### PROBLEM
From the entries underneath, give the number of lines holding the word "Scheme", without any other words.

### ENTRIES SUPPLIED

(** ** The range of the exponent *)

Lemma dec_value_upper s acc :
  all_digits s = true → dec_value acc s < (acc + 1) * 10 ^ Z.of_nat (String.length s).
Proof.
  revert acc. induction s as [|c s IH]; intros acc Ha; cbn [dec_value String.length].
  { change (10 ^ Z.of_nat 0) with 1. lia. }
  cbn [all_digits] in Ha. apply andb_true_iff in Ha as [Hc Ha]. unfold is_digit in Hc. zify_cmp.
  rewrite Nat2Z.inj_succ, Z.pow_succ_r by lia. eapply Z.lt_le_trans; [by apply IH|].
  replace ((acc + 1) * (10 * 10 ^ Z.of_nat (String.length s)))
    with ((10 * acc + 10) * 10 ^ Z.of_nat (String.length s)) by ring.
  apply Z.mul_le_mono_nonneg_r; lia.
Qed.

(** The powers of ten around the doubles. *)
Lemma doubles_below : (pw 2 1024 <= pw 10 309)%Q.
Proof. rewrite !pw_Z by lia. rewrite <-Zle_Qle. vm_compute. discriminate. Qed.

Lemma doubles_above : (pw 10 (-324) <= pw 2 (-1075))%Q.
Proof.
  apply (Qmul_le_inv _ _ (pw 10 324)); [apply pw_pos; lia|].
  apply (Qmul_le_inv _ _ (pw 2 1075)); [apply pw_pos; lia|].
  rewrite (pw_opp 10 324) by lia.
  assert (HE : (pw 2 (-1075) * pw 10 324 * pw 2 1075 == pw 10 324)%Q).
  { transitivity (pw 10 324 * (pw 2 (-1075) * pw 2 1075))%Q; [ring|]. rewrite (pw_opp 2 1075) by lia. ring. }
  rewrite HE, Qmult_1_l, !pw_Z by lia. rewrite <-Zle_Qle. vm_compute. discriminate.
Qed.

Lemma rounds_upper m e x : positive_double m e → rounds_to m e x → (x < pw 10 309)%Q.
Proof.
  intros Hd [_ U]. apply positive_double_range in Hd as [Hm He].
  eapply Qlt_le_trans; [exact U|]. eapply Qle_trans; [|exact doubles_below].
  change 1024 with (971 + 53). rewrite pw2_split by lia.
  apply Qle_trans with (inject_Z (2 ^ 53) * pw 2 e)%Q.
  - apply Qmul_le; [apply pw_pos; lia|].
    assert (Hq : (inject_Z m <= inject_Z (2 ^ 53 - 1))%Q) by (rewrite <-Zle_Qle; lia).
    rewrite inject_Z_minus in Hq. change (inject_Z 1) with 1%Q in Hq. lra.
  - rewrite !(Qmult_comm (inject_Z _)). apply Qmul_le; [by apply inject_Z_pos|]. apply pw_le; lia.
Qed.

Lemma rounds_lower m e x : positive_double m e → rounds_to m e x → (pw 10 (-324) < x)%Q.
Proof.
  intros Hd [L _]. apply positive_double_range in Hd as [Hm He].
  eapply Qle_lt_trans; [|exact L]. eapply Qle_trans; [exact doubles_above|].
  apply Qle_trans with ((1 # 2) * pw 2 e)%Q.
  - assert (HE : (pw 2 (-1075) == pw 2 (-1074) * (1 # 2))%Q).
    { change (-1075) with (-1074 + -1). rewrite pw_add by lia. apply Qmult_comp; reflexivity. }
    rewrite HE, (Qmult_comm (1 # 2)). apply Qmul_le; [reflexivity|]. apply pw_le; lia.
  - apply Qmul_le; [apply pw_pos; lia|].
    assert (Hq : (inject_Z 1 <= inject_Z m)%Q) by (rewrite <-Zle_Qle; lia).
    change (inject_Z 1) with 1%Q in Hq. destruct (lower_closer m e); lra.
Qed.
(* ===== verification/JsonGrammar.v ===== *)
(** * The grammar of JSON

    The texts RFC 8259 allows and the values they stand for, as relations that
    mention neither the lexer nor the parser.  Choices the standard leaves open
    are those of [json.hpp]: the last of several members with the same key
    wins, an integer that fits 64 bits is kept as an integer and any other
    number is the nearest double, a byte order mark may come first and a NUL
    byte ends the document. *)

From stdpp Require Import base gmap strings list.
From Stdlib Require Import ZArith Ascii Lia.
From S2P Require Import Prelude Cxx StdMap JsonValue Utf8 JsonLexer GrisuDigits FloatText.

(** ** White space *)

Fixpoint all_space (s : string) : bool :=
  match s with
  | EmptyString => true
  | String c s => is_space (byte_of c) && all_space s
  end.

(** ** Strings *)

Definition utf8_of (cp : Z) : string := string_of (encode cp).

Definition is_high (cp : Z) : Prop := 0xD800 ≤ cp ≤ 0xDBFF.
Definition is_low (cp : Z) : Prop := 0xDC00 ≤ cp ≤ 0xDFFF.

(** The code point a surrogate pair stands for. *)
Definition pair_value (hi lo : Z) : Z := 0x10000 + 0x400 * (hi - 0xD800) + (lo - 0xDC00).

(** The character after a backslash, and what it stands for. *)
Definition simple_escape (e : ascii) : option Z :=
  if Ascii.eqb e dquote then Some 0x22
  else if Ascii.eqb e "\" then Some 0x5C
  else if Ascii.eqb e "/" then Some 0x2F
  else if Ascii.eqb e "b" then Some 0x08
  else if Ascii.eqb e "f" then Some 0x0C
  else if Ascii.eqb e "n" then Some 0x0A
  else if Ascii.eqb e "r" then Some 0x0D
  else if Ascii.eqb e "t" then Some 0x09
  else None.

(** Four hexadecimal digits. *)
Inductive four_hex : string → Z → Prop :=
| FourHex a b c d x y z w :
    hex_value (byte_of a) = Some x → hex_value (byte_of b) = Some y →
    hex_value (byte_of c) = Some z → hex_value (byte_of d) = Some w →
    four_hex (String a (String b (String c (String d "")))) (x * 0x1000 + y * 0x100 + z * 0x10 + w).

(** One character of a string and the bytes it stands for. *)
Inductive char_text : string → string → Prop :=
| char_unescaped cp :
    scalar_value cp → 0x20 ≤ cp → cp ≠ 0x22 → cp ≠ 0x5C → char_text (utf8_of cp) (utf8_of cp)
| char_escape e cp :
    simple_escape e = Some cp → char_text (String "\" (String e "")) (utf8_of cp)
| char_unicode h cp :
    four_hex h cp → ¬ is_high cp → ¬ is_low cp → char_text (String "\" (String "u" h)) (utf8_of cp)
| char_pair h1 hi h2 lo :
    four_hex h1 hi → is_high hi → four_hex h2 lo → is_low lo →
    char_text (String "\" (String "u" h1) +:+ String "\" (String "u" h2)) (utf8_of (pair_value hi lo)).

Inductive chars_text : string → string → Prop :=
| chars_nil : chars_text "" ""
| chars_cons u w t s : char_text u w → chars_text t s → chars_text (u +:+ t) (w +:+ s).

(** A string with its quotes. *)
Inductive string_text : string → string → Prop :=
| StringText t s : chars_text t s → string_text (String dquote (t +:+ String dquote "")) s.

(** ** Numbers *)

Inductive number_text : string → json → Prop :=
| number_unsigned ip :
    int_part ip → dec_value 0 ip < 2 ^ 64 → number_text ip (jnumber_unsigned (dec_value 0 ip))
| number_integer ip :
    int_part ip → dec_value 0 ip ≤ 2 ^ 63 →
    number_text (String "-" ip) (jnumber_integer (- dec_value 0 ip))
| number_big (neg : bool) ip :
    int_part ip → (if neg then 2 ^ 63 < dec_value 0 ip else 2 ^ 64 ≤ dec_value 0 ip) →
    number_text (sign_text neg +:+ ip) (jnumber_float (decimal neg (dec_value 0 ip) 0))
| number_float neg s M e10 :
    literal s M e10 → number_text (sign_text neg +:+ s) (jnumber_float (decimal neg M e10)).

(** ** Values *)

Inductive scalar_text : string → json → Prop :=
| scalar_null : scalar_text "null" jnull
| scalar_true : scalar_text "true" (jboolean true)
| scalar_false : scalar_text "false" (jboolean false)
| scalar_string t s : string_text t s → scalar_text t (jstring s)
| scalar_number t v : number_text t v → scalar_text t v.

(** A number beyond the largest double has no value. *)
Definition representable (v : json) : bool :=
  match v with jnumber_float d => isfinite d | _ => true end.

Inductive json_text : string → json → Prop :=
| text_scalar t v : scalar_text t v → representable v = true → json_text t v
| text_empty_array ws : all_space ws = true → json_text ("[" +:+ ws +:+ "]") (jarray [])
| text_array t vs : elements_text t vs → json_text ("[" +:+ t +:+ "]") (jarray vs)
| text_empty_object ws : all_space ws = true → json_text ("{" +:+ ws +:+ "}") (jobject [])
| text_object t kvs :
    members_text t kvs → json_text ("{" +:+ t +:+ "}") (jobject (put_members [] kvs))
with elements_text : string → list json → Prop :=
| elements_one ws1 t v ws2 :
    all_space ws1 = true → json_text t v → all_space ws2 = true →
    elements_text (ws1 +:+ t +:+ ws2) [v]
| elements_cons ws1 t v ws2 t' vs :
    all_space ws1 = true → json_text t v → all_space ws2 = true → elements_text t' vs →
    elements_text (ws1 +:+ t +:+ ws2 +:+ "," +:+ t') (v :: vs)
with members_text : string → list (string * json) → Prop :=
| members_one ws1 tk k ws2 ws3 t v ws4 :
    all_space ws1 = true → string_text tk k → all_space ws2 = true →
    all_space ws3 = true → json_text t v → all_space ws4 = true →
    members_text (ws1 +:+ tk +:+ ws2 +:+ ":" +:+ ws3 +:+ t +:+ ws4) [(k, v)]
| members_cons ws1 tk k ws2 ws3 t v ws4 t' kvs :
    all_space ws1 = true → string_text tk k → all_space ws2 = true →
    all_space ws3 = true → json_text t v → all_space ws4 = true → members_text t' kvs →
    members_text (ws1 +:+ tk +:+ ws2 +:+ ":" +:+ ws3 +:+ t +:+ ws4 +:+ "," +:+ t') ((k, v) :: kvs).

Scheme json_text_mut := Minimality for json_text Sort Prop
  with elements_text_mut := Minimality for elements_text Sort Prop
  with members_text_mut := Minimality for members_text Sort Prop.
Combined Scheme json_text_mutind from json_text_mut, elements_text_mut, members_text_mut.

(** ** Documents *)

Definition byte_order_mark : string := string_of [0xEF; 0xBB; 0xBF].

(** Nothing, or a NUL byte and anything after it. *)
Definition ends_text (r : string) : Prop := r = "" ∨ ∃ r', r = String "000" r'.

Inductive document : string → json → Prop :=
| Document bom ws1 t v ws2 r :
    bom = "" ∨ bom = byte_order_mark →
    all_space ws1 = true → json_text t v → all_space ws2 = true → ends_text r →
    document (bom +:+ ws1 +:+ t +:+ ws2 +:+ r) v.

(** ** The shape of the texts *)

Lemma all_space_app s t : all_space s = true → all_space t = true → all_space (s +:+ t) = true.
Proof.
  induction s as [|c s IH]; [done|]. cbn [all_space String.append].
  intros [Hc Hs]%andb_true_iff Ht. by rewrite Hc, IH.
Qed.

### TASK ANSWER
2